Medusa Sinnbild

104 BPM, tief gestimmt, kalt im Bauch. Gitarren drücken, Pads flimmern, die Drums rollen eher breakbeatig als poliert. Indie, kein Zirkus – nur Druck, Raum und Luft zum Fallen. Der Gesang kippt zwischen Singen und Schreien. Dunkel. Ehrlich. Unruhig.

Medusa ist hier kein Mythos, sondern der Blick, der dich festfriert, während du noch denkst, du hättest Kontrolle. Texte über Sucht, Nähe, Abrieb. Dieses Gefühl, wenn eine Wohnung voll von euch ist – und trotzdem leer. Zwei Zeilen bleiben hängen: „Ich wünschte, ich hätt dich nie kennengelernt.“ „Der Himmel grau wie Blei.“

Track stammt aus „Scherben“, veröffentlicht 2026 unter ℗ Sinnbild (Distribution via DistroKid). In den Credits auftauchend: Tom Porcell, Nils Becker, Sören Kucz, Florian Steiner. Kein Make-up, kein Exit durch’n Hinterhof – das Stück lässt die Tür offen und den Flur kalt.
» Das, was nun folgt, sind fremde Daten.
(** One loaded byte changes one cell. *)
Lemma commit_byte a v lt m : 0 <= a ->
  (forall i, lt i = if decide (Z.of_nat i = a mod 32) then Some v else None) ->
  commit NVM_CMD_ERASE_WRITE_EEPROM_PAGE a lt m = <[Z.to_nat a := v]> m.
Proof.
  intros Ha Hl. apply list_eq. intros i. rewrite commit_lookup, Hl.
  pose proof (in_page_split a i Ha) as Hp. pose proof (Z.mod_pos_bound a 32 ltac:(lia)) as Hm.
  destruct (decide (Z.to_nat a = i /\ (i < length m)%nat)) as [Hd|Hne].
  - destruct Hd as [<- Hlt].
    destruct (lookup_lt_is_Some_2 m (Z.to_nat a) Hlt) as [old ->]. cbn [fmap option_fmap option_map].
    assert (Z.of_nat (Z.to_nat a mod 32) = a mod 32) as E by (rewrite Nat2Z.inj_mod, Z2Nat.id by lia; reflexivity).
    rewrite decide_True by exact E. rewrite (proj2 Hp) by lia. rewrite list_lookup_insert_eq by exact Hlt. reflexivity.
  - replace (<[Z.to_nat a:=v]> m !! i) with (m !! i) by
      (destruct (decide (Z.to_nat a = i)) as [<-|]; [|rewrite list_lookup_insert_ne by assumption; reflexivity];
       rewrite list_insert_ge by (apply Nat.nlt_ge; tauto); reflexivity).
    destruct (m !! i) as [old|] eqn:Em; [|reflexivity]. cbn [fmap option_fmap option_map]. f_equal.
    apply lookup_lt_Some in Em. destruct (in_page _ _ _); [|reflexivity].
    destruct (decide _) as [E|]; [|reflexivity]. contradiction Hne. split; [|exact Em].
    destruct Hp as [Hp _]. specialize (Hp eq_refl). lia.
Qed.

(** A loaded page changes a page. *)
Lemma commit_full_page a vs lt m : 0 <= a -> a mod 32 = 0 -> a + 32 <= len m -> length vs = 32%nat ->
  (forall i, (i < 32)%nat -> lt i = vs !! i) ->
  commit NVM_CMD_ERASE_WRITE_EEPROM_PAGE a lt m = take (Z.to_nat a) m ++ vs ++ drop (Z.to_nat a + 32) m.
Proof.
  intros Ha Hm Hlen Hvs Hl. apply list_eq. intros i. rewrite commit_lookup.
  pose proof (in_page_split a i Ha) as Hp. pose proof (Nat.mod_upper_bound i 32 ltac:(lia)) as Hi.
  rewrite Hl by exact Hi. rewrite Hm, Z.sub_0_r in Hp.
  destruct (decide (i < Z.to_nat a)%nat) as [H1|H1].
  - rewrite lookup_app_l by (rewrite length_take; lia). rewrite lookup_take_lt by exact H1.
    destruct (in_page _ _ _); [|destruct (m !! i); reflexivity]. destruct Hp as [Hp _]. specialize (Hp eq_refl). lia.
  - rewrite lookup_app_r by (rewrite length_take; lia). rewrite length_take, Nat.min_l by lia.
    destruct (decide (i < Z.to_nat a + 32)%nat) as [H2|H2].
    + rewrite lookup_app_l by lia.
      assert (i mod 32 = i - Z.to_nat a)%nat as E.
      { apply Nat2Z.inj. rewrite Nat2Z.inj_mod, Nat2Z.inj_sub, Z2Nat.id by lia. change (Z.of_nat 32) with 32. lia_mod. }
      rewrite E in *. destruct (lookup_lt_is_Some_2 m i ltac:(lia)) as [old ->].
      rewrite (proj2 Hp) by lia. destruct (lookup_lt_is_Some_2 vs (i - Z.to_nat a) ltac:(lia)) as [v ->]. reflexivity.
    + rewrite lookup_app_r by lia. rewrite lookup_drop. replace (Z.to_nat a + 32 + (i - Z.to_nat a - length vs))%nat with i by lia.
      destruct (in_page _ _ _); [|destruct (m !! i); reflexivity]. destruct Hp as [Hp _]. specialize (Hp eq_refl). lia.
Qed.

(** ** The driver against the controller *)

Section Specs.
Context {H : Type} `{HL : ControllerLaws H}.

(** What the EEPROM holds once the controller is done. *)
Definition contents (s : Nvm H) : list Z := cells (settle (hw s)).

Lemma contents_length s : len (contents s) = EEPROM_SIZE.
Proof. unfold contents. rewrite cells_length. reflexivity. Qed.

Lemma settle_settle h : settle (settle h) = settle h.
Proof. apply settle_id, settle_ready. Qed.

Lemma flush_spec s : exists s1, nvm_eeprom_flush_buffer s = Some (s1, tt) /\
  contents s1 = contents s /\ forall i, latch (settle (hw s1)) i = None.
Proof.
  destruct s as [h c a0 a1 a2 m]. unfold nvm_eeprom_flush_buffer, nvm_wait_until_ready, nvm_exec, contents. run. cbn [set_hw hw].
  destruct (eeload (settle h)) eqn:E; run; (eexists; split; [reflexivity|]); cbn [set_CMD set_hw hw CMD ADDR0 ADDR1 ADDR2].
  - apply exec_flush, settle_ready.
  - rewrite settle_settle. split; [reflexivity|]. apply eeload_off; [apply settle_ready|exact E].
Qed.

Lemma load_byte_spec s a v : 0 <= a -> exists s1,
  nvm_eeprom_load_byte_to_buffer a v s = Some (s1, tt) /\ busy (hw s1) = false /\ cells (hw s1) = contents s /\
  CMD s1 = CMD s /\
  forall i, latch (hw s1) i = if decide (Z.of_nat i = a mod 32) then Some (u8 v) else latch (settle (hw s)) i.
Proof.
  intros Ha. destruct s as [h c a0 a1 a2 m].
  unfold nvm_eeprom_load_byte_to_buffer, nvm_wait_until_ready, eeprom_enable_mapping, eeprom_disable_mapping, mapped_write, contents. run.
  cbn [set_hw set_mapped hw mapped]. pose proof (u8_range a) as Hu. unfold EEPROM_SIZE.
  rewrite (proj2 (Z.leb_le 0 (u8 a))), (proj2 (Z.ltb_lt (u8 a) 1024)) by lia. cbn [andb].
  eexists. split; [reflexivity|]. cbn [set_hw set_mapped hw CMD]. pose proof (settle_ready h) as Hr.
  split; [apply store_latch_ready, Hr|]. split; [apply store_latch_cells, Hr|]. split; [reflexivity|].
  intros i. rewrite store_latch_latch by (assumption || lia).
  replace (u8 a mod EEPROM_PAGE_SIZE) with (a mod 32) by (unfold u8, EEPROM_PAGE_SIZE; lia_mod). reflexivity.
Qed.

Lemma load_loop_spec vs : forall k s, 0 <= k -> k + len vs <= 32 -> exists s1,
  load_loop k vs s = Some (s1, tt) /\ contents s1 = contents s /\ CMD s1 = CMD s /\
  forall i, latch (settle (hw s1)) i =
    if decide (k <= Z.of_nat i < k + len vs) then (u8 <$> vs) !! (i - Z.to_nat k)%nat else latch (settle (hw s)) i.
Proof.
  induction vs as [|v vs IH]; intros k s Hk Hl.
  - exists s. split; [reflexivity|]. split; [reflexivity|]. split; [reflexivity|]. intros i.
    rewrite decide_False by (cbn; lia). reflexivity.
  - cbn [load_loop length] in *. destruct (load_byte_spec s k v Hk) as (s1 & E1 & B1 & C1 & M1 & L1).
    destruct (IH (k + 1) s1 ltac:(lia) ltac:(lia)) as (s2 & E2 & C2 & M2 & L2).
    exists s2. split; [step E1; exact E2|]. unfold contents in C2 at 2. rewrite settle_id in C2 by exact B1.
    split; [congruence|]. split; [congruence|]. intros i. rewrite L2. rewrite (settle_id _ B1), L1, Z.mod_small by lia.
    destruct (decide (Z.of_nat i = k)) as [E|N].
    + rewrite decide_False, decide_True by lia. replace (i - Z.to_nat k)%nat with 0%nat by lia. reflexivity.
    + destruct (decide (k + 1 <= Z.of_nat i < k + 1 + len vs)) as [E|N'].
      * rewrite decide_True by lia. replace (i - Z.to_nat k)%nat with (S (i - Z.to_nat (k + 1))) by lia. reflexivity.
      * rewrite decide_False by lia. reflexivity.
Qed.
(** The check of a range of the program memory. *)
Lemma range_check_spec (s : Flash H) a n :
  ADDR2 s = 0 -> DATA2 s = 0 -> nvm_busy (hw s) = false -> 0 <= crc_initial_value s < 4294967296 ->
  0 <= a -> 0 < n -> a + n <= len (program (hw s)) -> a + n <= 65536 ->
  exists s', crc_flash_checksum FLASH_RANGE_CRC a n s =
    Some (s', not32 (crc_bit_revert (check (crc_initial_value s) (take (Z.to_nat n) (drop (Z.to_nat a) (program (hw s))))))) /\
  program (hw s') = program (hw s) /\ rows (hw s') = rows (hw s) /\ CMD s' = CMD s /\ nvm_busy (hw s') = false.
Proof.
  intros Ea Ed Hb Hi Ha Hn Hl Hw. unfold crc_flash_checksum. rewrite (proj2 (Z.eqb_neq n 0)) by lia. cbn [andb].
  destruct (setup_spec s) as (s1 & E1 & ->). run. revert E1. run.
  destruct (crc_reset s) as [[s2 ?]|]; [|discriminate]. destruct (crc_32_enable s2) as [[s3 ?]|]; [|discriminate].
  intros ->. rewrite decide_True by reflexivity. rewrite (u16_id a), (u16_id (a + n - 1)) by lia.
  destruct s as [h c a0 a1 a2 d0 d1 d2 k x v]. cbn [ADDR2 DATA2 hw crc_initial_value CMD] in *. subst a2 d2.
  unfold nvm_issue_flash_range_crc, nvm_exec, check_from. run.
  cbn [set_initial set_CHECKSUM set_CTRL set_hw set_CMD set_range CMD CRC_CTRL hw ADDR0 ADDR1 ADDR2 DATA0 DATA1 DATA2 CHECKSUM].
  rewrite !split_address by lia. change (Z.land 0x22 CRC_SOURCE_gm =? CRC_SOURCE_FLASH_gc) with true.
  change (wide 0x22) with true. rewrite of_check_bytes, u32_id by exact Hi.
  rewrite range_checked by (first [exact Hb|lia]). replace (a + n - 1 + 1 - a) with n by lia.
  fold (check v (take (Z.to_nat n) (drop (Z.to_nat a) (program h)))).
  rewrite (complete_spec _ (check v (take (Z.to_nat n) (drop (Z.to_nat a) (program h))))) by (first [reflexivity|apply check_range; exact Hi]).
  eexists. split; [reflexivity|]. cbn.
  destruct (check_keeps FLASH_RANGE_CRC a (a + n - 1) h Hb) as [K1 K2]; [auto|]. rewrite K1, K2. auto using nvm_settle_ready.
Qed.

End Check.

(** ** Writing *)

(** The byte for an address when data is written from an address on. *)
Definition byte_at (opt : Z) (data : list Z) (old i : Z) : Z :=
  if (opt <=? i) && (i <? opt + len data) then nth (Z.to_nat (i - opt)) data 0 else old.

(** What is left of the data after the byte at an address. *)
Definition after_byte (here opt : Z) (data : list Z) : Z * list Z :=
  match data with b :: d => if opt =? here then (opt + 1, d) else (opt, data) | [] => (opt, []) end.

Definition is_byte (b : Z) : Prop := 0 <= b < 256.

Lemma byte_at_nil opt old i : byte_at opt [] old i = old.
Proof. unfold byte_at. cbn [length]. destruct (Z.leb_spec opt i), (Z.ltb_spec i (opt + Z.of_nat 0)); try reflexivity. lia. Qed.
Sounddesign macht die Wunde nicht größer, es zeigt sie nur. Die Gitarren sind nicht heroisch, eher schwer. Die Drums atmen wie alte Heizkörper – stoisch, warm, dann wieder eiskalt. Wenn der Hook kommt, fühlt man eher Ketten als Kitsch. Genau da verläuft die Linie.

Vielleicht war da mehr als ein Rausch. Ein Raum, der nach ihr klingt – und nach dir, wenn du’s endlich sagst. Nähe ohne Versprechen. Stärke kann leise ziehen, ohne zu fliehen. Manchmal reicht ein Blick zurück, um zu wissen, dass nach vorn der einzige Weg ist.

Was bleibt? Ein Hook, der unter die Haut kriecht. Ein Beat, der nicht glänzen will. Worte, die nicht auflösen – aber klarmachen, was es kostet, wenn man bleibt. Und was es kostet, wenn man geht.